#### What needs to be done
First find the line with "flushed_bytes_ : nat;" in the entries below, then set down exactly every line through the line with "let path := current_segment_path s in", that line included.

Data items

···

Lemma body_first t v a st w bs :
  sync 0 a st → is_u64 v = true → is_i64 t = true → BitWriter.repr w bs → body_ok 0 t v a st w bs.
Proof.
  intros (_ & Htd & _ & _ & Heq & Hwin & Hwin' & Hsync) Hv Ht Hw. unfold body_ok.
  rewrite Htd in Heq by done.
  exists (stream_bits (varint_bytes t) ++ zbits 64 v), (XORAppender.leading_ a), (XORAppender.trailing_ a).
  eexists (XORAppender.leading_ st), (XORAppender.trailing_ st), _, a. split_and!; try done.
  - intros [_ Hnil]%app_nil. by apply (f_equal length) in Hnil.
  - rewrite length_app, length_stream_bits, length_zbits.
    pose proof (uvarint_bytes_length_le (zigzag t) ltac:(auto with merlion)) as Hle.
    unfold varint_bytes, max_varint_len64 in *. cbn [sample_bits Z.leb Z.compare]. lia.
  - rewrite app_assoc. apply write_bits_repr; [lia|]. by apply put_varint_via_writer_repr.
  - intros r rest N Hr Hn. rewrite <- app_assoc in Hr.
    destruct (read_varint_repr r t _ Ht Hr) as (r1 & Hread1 & Hr1).
    destruct (read_zbits 64 v r1 rest Hr1) as (r2 & Hread2 & Hr2); [lia|width|].
    exists r2. split; [done|]. rewrite next_unfold by done. cbn [Z.eqb].
    erewrite try_read_ok by exact Hread1. erewrite try_read_ok by exact Hread2.
    unfold it_at. simpl. by rewrite <- Heq.
Qed.

Lemma body_second t v a st w bs :
  sync 1 a st → is_u64 v = true → is_i64 t = true → is_i64 (t - XORAppender.t_ a) = true →
  BitWriter.repr w bs → body_ok 1 t v a st w bs.
Proof.
  intros Hsync Hv Ht Hd Hw. unfold body_ok, append_body. cbn [Z.eqb].
  rewrite i64_sub_ok by done. set (td := u64 (t - XORAppender.t_ a)).
  assert (is_u64 td = true) as Htd by apply u64_range.
  destruct (write_v_delta_repr 1 a st v _ _ Hsync Hv (put_uvarint_via_writer_repr w bs td Htd Hw))
    as (ds & l & tr & l' & tr' & w' & Hwrite & Hw' & Hlen & ? & ? & ? & Hread).
  exists (stream_bits (uvarint_bytes td) ++ ds), l, tr, l', tr', w'.
  cbn [mbind option_bind]. fold td. rewrite Hwrite. eexists. split_and!; try done.
  - intros [Hnil _]%app_nil. apply (f_equal length) in Hnil. rewrite length_stream_bits in Hnil.
    pose proof (uvarint_bytes_length_le td Htd). simpl in Hnil. lia.
  - rewrite length_app, length_stream_bits. pose proof (uvarint_bytes_length_le td Htd) as Hle.
    unfold max_varint_len64 in Hle. cbn [sample_bits Z.leb Z.compare Pos.compare Pos.compare_cont]. lia.
  - by rewrite app_assoc.
  - intros r rest N Hr Hn. rewrite <- app_assoc in Hr.
    destruct (read_uvarint_repr r td _ Htd Hr) as (r1 & Hread1 & Hr1).
    destruct (Hread r1 rest N 1 t td Hr1) as (r2 & Hr2 & Hval).
    exists r2. split; [done|]. rewrite next_unfold by done. cbn [Z.eqb Pos.eqb].
    erewrite try_read_ok by exact Hread1. assert (i64 td = t - XORAppender.t_ a) as -> by by apply i64_u64_id.
    destruct Hsync as (Heq & _). cbn [XORIterator.t_ it_at]. rewrite <- Heq by done.
    rewrite i64_add_ok by (by replace (XORAppender.t_ a + (t - XORAppender.t_ a)) with t by lia).
    replace (XORAppender.t_ a + (t - XORAppender.t_ a)) with t by lia. exact Hval.
Qed.
Lemma advances_varint_gen {A} (r : list Z → outcome ReadError (A * nat)) dflt :
  (∀ buf v n, r buf = Ok (v, n) → (1 <= n <= length buf)%nat) →
  advances 1 (λ d, match r (drop (Decoder.offset_ d) (Decoder.buf_ d)) with
    | Ok (v, n) => (Ok v, Decoder.advance n d)
    | Err _ => (Ok dflt, Decoder.set_err d)
    | UB => (UB, d)
    end).
Proof.
  intros Hr d a d'. destruct (r _) as [[v n]|e|] eqn:Heq; intros [= <- <-]; [|by split_and!].
  apply Hr in Heq. rewrite length_drop in Heq. split_and!; simpl; auto with lia.
Qed.

Lemma advances_uvarint : advances 1 Decoder.read_uvarint.
Proof. apply advances_varint_gen. intros buf v n Hread. by apply (read_uvarint_ok _ _ _ []) in Hread as (? & _). Qed.

Lemma advances_varint : advances 1 Decoder.read_varint.
Proof.
  apply advances_varint_gen. intros buf v n. unfold Varint.read_varint.
  destruct (Varint.read_uvarint buf) as [[u m]| |] eqn:Hread; intros [= <- <-].
  by apply (read_uvarint_ok _ _ _ []) in Hread as (? & _).
Qed.

Lemma advances_str : advances 1 Decoder.read_uvarint_str.
Proof.
  apply (advances_bind 1 0); [apply advances_uvarint|]. intros len d a d'.
  destruct (Decoder.err_ d) eqn:He; [intros [= <- <-]; by split_and!; auto with lia|].
  destruct (_ <? _) eqn:Hwrap; [intros [= <- <-]; by split_and!|].
  destruct (Z.ltb_spec (Z.of_nat (length (Decoder.buf_ d))) (Z.of_nat (Decoder.offset_ d) + len)); intros [= <- <-].
  split_and!; simpl; auto with lia.
Qed.
(* ===== verification/Segment.v ===== *)
(** WAL segments: [include/merlion_tsdb/wal/segment_writer.hpp],
    [src/wal/segment_writer.cpp], [segment_reader.hpp] and
    [segment_reader.cpp].

    The WAL directory is a map from the names of its regular files to their
    bytes. System calls may fail: the world carries a script of what the next
    calls answer, and an exhausted script answers success. *)

From S2P Require Import Prelude Ordered Files Page.

(** * Segment file names *)

Definition k_segment_name_width : nat := 8.
Definition k_default_segment_size : Z := 128 * 1024 * 1024.

(** [snprintf("%08zu")]. *)
Definition format_segment_name (idx : Z) : str := format_padded k_segment_name_width idx.

(** [from_chars] over the whole name: digits only. Both files have a copy. *)
Definition parse_segment_name (name : str) : option Z := parse_padded k_segment_name_width name.

(** * SegmentWriter *)

Module SegmentWriter.

(** [fd_] is the file the descriptor is open on, or [None] for -1. *)
Record t : Type := mk {
  segment_size_ : Z;
  seg_index_ : Z;
  fd_ : option str;
  pw_ : list Z;
  flushed_bytes_ : nat;
}.

(** The operations change the writer and the world, also when they fail. *)
Definition M (A : Type) : Type := rd (t * World) IoError A.

Definition current_segment_path (s : t) : str := format_segment_name (seg_index_ s).

(** [O_TRUNC]: the file exists and is empty afterwards. *)
Definition open_new_segment : M unit := λ '(s, w),
  let path := current_segment_path s in
  let '(ok, w) := sys_ok w in
  if negb ok then (Err Errno, (s, w))
  else
    (Ok tt, (mk (segment_size_ s) (seg_index_ s) (Some path) PageWriter.init 0,
             mkWorld (<[path := []]> (files w)) (script w))).

Definition flush_pending : M unit := λ '(s, w),
  match fd_ s with
  | None => (Ok tt, (s, w))
  | Some fd =>
      let buf := pw_ s in
      if (length buf <=? flushed_bytes_ s)%nat then (Ok tt, (s, w))
      else
        let pending := drop (flushed_bytes_ s) buf in
        match write_all fd pending w with
        | (Some e, w) => (Err e, (s, w))
        | (None, w) => (Ok tt, (mk (segment_size_ s) (seg_index_ s) (fd_ s) buf (length buf), w))
        end
  end.

Definition sync : M unit := λ '(s, w),
  match fd_ s with
  | None => (Ok tt, (s, w))
  | Some _ =>
      (_ <~ flush_pending ;;
       λ '(s, w), let '(ok, w) := sys_ok w in
         if ok : bool then (Ok tt, (s, w)) else (Err Errno, (s, w))) (s, w)
  end.

Definition close_page (s : t) : t :=
  mk (segment_size_ s) (seg_index_ s) (fd_ s) (PageWriter.close_page (pw_ s)) (flushed_bytes_ s).

Definition cut : M unit := λ '(s, w),
  match fd_ s with
  | None => (Ok tt, (s, w))
  | Some _ =>
      (_ <~ flush_pending ;;
       λ '(s, w),
         let '(ok, w) := sys_ok w in
         if negb ok then (Err Errno, (s, w))
         else
           let '(ok, w) := sys_ok w in
           if negb ok then (Err Errno, (s, w))
           else
             open_new_segment
               (mk (segment_size_ s) (seg_index_ s + 1) None (pw_ s) (flushed_bytes_ s), w))
      (close_page s, w)
  end.

Definition framed_size_upper_bound (body_len : Z) : Z :=
  let body_per_page := k_page_size - k_record_header_size in
  let num_fragments := if body_len =? 0 then 1 else (body_len + body_per_page - 1) / body_per_page in
  num_fragments * k_record_header_size + body_len + (k_record_header_size - 1).

(** The rollover decision of [log]. *)
Definition must_cut (body : list Z) (s : t) : bool :=
  let already := Z.of_nat (flushed_bytes_ s) + (Z.of_nat (length (pw_ s)) - Z.of_nat (flushed_bytes_ s)) in
  let upper_bound := framed_size_upper_bound (Z.of_nat (length body)) in
  (0 <? already) && (segment_size_ s <? already + upper_bound).

Definition log (body : list Z) : M unit := λ '(s, w),
  (_ <~ (if must_cut body s then cut else rret tt) ;;
   λ '(s, w), flush_pending
     (mk (segment_size_ s) (seg_index_ s) (fd_ s) (PageWriter.log body (pw_ s)) (flushed_bytes_ s), w)) (s, w).

(** The scan of [open]: one past the highest segment index, or 0. *)
Definition next_index (names : list str) : Z :=
  foldl (λ next name,
    match parse_segment_name name with Some i => Z.max next (i + 1) | None => next end) 0 names.

(** [open]: the directory is created unless it exists. *)
Definition open (segment_size : Z) (w : World) : outcome IoError t * World :=
  let '(ok, w) := enter_dir w in
  if negb ok then (Err Errno, w)
  else
  let idx := next_index (fst <$> map_to_list (files w)) in
  match open_new_segment (mk segment_size idx None PageWriter.init 0, w) with
  | (Ok _, (s, w)) => (Ok s, w)
  | (Err e, (_, w)) => (Err e, w)
  | (UB, (_, w)) => (UB, w)
  end.

(** The destructor: errors are ignored. *)
Definition destroy (s : t) (w : World) : World :=
  match fd_ s with
  | None => w
  | Some _ =>
      let '(_, (s, w)) := flush_pending (s, w) in
      let '(_, w) := sys_ok w in
      let '(_, w) := sys_ok w in
      w
  end.

(** What a move leaves behind; the moved-from buffer is empty. *)
Definition moved_from (other : t) : t := mk (segment_size_ other) (seg_index_ other) None [] 0.

(** The new writer and the old one. *)
Definition move_construct (other : t) : t * t := (other, moved_from other).

(** The file of the target is closed, without a flush. *)
Definition move_assign (s other : t) (w : World) : t * t * World :=
  (other, moved_from other, match fd_ s with None => w | Some _ => snd (sys_ok w) end).

(** [release_fd], for tests: drops what is buffered. *)
Definition release_fd (s : t) : option str * t :=
  (fd_ s, mk (segment_size_ s) (seg_index_ s) None PageWriter.init 0).

End SegmentWriter.

(** * SegmentReader *)

Inductive SegmentReadError : Type :=
| SegEndOfStream
| DirectoryRead
| SegmentOpen
| CorruptMidStream
| SegCrc
| InvalidFraming
| SegUnsupportedCompression.

#[export] Instance SegmentReadError_eq_dec : EqDecision SegmentReadError.
Proof. solve_decision. Defined.

Module SegmentReader.

Record t : Type := mk {
  segment_paths_ : list str;
  current_index_ : nat;
  current_bytes_ : list Z;
  page_reader_ : option PageReader.t;
}.

Definition map_page_error (e : WalReadError) : SegmentReadError :=
  match e with
  | WalEndOfStream | TornRecord => SegEndOfStream
  | CrcMismatch => SegCrc
  | UnsupportedCompression => SegUnsupportedCompression
  | WalUnexpectedEnd | InvalidRecType | UnexpectedFirst | UnexpectedMiddle => InvalidFraming
  end.

(** The reader that [open] makes of the files it finds, sorted by index. *)
Definition open (fs : gmap str (list Z)) : t := mk (listing parse_segment_name fs) 0 [] None.

(** [open] with its checks of the path. *)
Definition open_path (p : Path) (w : World) : outcome error_code t * World :=
  match list_dir p w with
  | (Ok _, w) => (Ok (open (files w)), w)
  | (Err e, w) => (Err e, w)
  | (UB, w) => (UB, w)
  end.

Definition segment_count (r : t) : nat := length (segment_paths_ r).

(** The empty path when the log is exhausted. *)
Definition current_segment_path (r : t) : str := default [] (segment_paths_ r !! current_index_ r).

Definition current_segment_index (r : t) : nat :=
  if (current_index_ r <? length (segment_paths_ r))%nat then current_index_ r else 0%nat.

Definition load_current_segment (fs : gmap str (list Z)) : rd t SegmentReadError unit := λ r,
  match segment_paths_ r !! current_index_ r with
  | None => (UB, r)
  | Some path =>
      match fs !! path with
      | None => (Err SegmentOpen, r)
      | Some bytes => (Ok tt, mk (segment_paths_ r) (current_index_ r) bytes (Some (PageReader.init bytes)))
      end
  end.

(** The [while] loop moves to the next segment in every round that does not
    return, so one round more than there are segments is enough. *)
Fixpoint next_loop (fuel : nat) (fs : gmap str (list Z)) (r : t) : outcome SegmentReadError (list Z) * t :=
  match fuel with
  | O => (UB, r)
  | S fuel =>
      if (current_index_ r <? length (segment_paths_ r))%nat then
        let '(loaded, r) :=
          match page_reader_ r with
          | None => load_current_segment fs r
          | Some _ => (Ok tt, r)
          end in
        match loaded, page_reader_ r with
        | Err e, _ => (Err e, r)
        | Ok _, Some pr =>
            let '(rec, pr) := PageReader.next pr in
            let r := mk (segment_paths_ r) (current_index_ r) (current_bytes_ r) (Some pr) in
            match rec with
            | Ok rec => (Ok rec, r)
            | UB => (UB, r)
            | Err err =>
                let is_last_segment := (current_index_ r + 1 =? length (segment_paths_ r))%nat in
                let advanced := mk (segment_paths_ r) (S (current_index_ r)) (current_bytes_ r) None in
                if bool_decide (err = WalEndOfStream) then next_loop fuel fs advanced
                else if bool_decide (err = TornRecord) && is_last_segment then next_loop fuel fs advanced
                else if bool_decide (err = TornRecord) then (Err CorruptMidStream, r)
                else (Err (map_page_error err), r)
            end
        | _, _ => (UB, r)
        end
      else (Err SegEndOfStream, r)
  end.

Definition next (fs : gmap str (list Z)) : rd t SegmentReadError (list Z) := λ r,
  next_loop (S (length (segment_paths_ r) - current_index_ r)) fs r.

(** A caller reading to the end. *)
Fixpoint read_all (fuel : nat) (fs : gmap str (list Z)) (r : t) : list (list Z) * option SegmentReadError :=
  match fuel with
  | O => ([], None)
  | S fuel =>
      match next fs r with
      | (Ok rec, r) => let '(recs, e) := read_all fuel fs r in (rec :: recs, e)
      | (Err e, _) => ([], Some e)
      | (UB, _) => ([], None)
      end
  end.

End SegmentReader.

(** * Facts *)

Module SegmentFacts.

(** ** Names *)

Lemma seg_parse_format i : 0 <= i < 10 ^ 8 → parse_segment_name (format_segment_name i) = Some i.
Proof. intros Hi. apply FilesFacts.parse_format; [unfold k_segment_name_width; lia|exact Hi]. Qed.

Lemma seg_parse_inv name i :
  parse_segment_name name = Some i → name = format_segment_name i ∧ 0 <= i < 10 ^ 8.
Proof. intros Hp. apply FilesFacts.parse_inv in Hp; [exact Hp|unfold k_segment_name_width; lia]. Qed.

(** ** Listing the directory *)

(** The path of segment [i]. *)
Definition seg_path (i : nat) : str := format_segment_name (Z.of_nat i).

(** The segment files of [fs] are those of the indices below [n]. *)
Definition dir_ok (fs : gmap str (list Z)) (n : nat) : Prop :=
  Z.of_nat n <= 10 ^ 8 ∧
  (∀ i, (i < n)%nat → is_Some (fs !! seg_path i)) ∧
  (∀ name i, is_Some (fs !! name) → parse_segment_name name = Some i → i < Z.of_nat n).

Lemma reader_open fs n :
  dir_ok fs n → SegmentReader.open fs = SegmentReader.mk (seg_path <$> seq 0 n) 0 [] None.
Proof.
  intros (Hn & Hfiles & Hnames). unfold SegmentReader.open. f_equal.
  apply (FilesFacts.listing_eq _ _ _ seg_path Z.of_nat); [| lia|done|].
  - intros i Hi. apply seg_parse_format. lia.
  - intros name i Hin Hparse. specialize (Hnames _ _ Hin Hparse). apply seg_parse_inv in Hparse as [-> Hi].
    exists (Z.to_nat i). unfold seg_path. rewrite Z2Nat.id by lia. split; [lia|done].
Qed.

(** ** Reading segment files *)

(** The error with which the reader of a whole log stops, when the last
    segment stopped with [e]. *)
Definition final_error (e : WalReadError) : SegmentReadError :=
  if bool_decide (e = WalEndOfStream) || bool_decide (e = TornRecord) then SegEndOfStream
  else SegmentReader.map_page_error e.

(** From segment [i] on, the files hold the records [segs]; the last one
    stops with [e], the others end cleanly. *)
Inductive readable (fs : gmap str (list Z)) : nat → list (list (list Z)) → WalReadError → Prop :=
| readable_nil i : readable fs i [] WalEndOfStream
| readable_last i recs c e :
    fs !! seg_path i = Some c →
    PageReader.read_all (S (length recs)) (PageReader.init c) = (recs, Some e) →
    readable fs i [recs] e
| readable_cons i recs c segs e :
    fs !! seg_path i = Some c →
    PageReader.read_all (S (length recs)) (PageReader.init c) = (recs, Some WalEndOfStream) →
    readable fs (S i) segs e →
    readable fs i (recs :: segs) e.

···

#### Solution to the exercise
  flushed_bytes_ : nat;
}.

(** The operations change the writer and the world, also when they fail. *)
Definition M (A : Type) : Type := rd (t * World) IoError A.

Definition current_segment_path (s : t) : str := format_segment_name (seg_index_ s).

(** [O_TRUNC]: the file exists and is empty afterwards. *)
Definition open_new_segment : M unit := λ '(s, w),
  let path := current_segment_path s in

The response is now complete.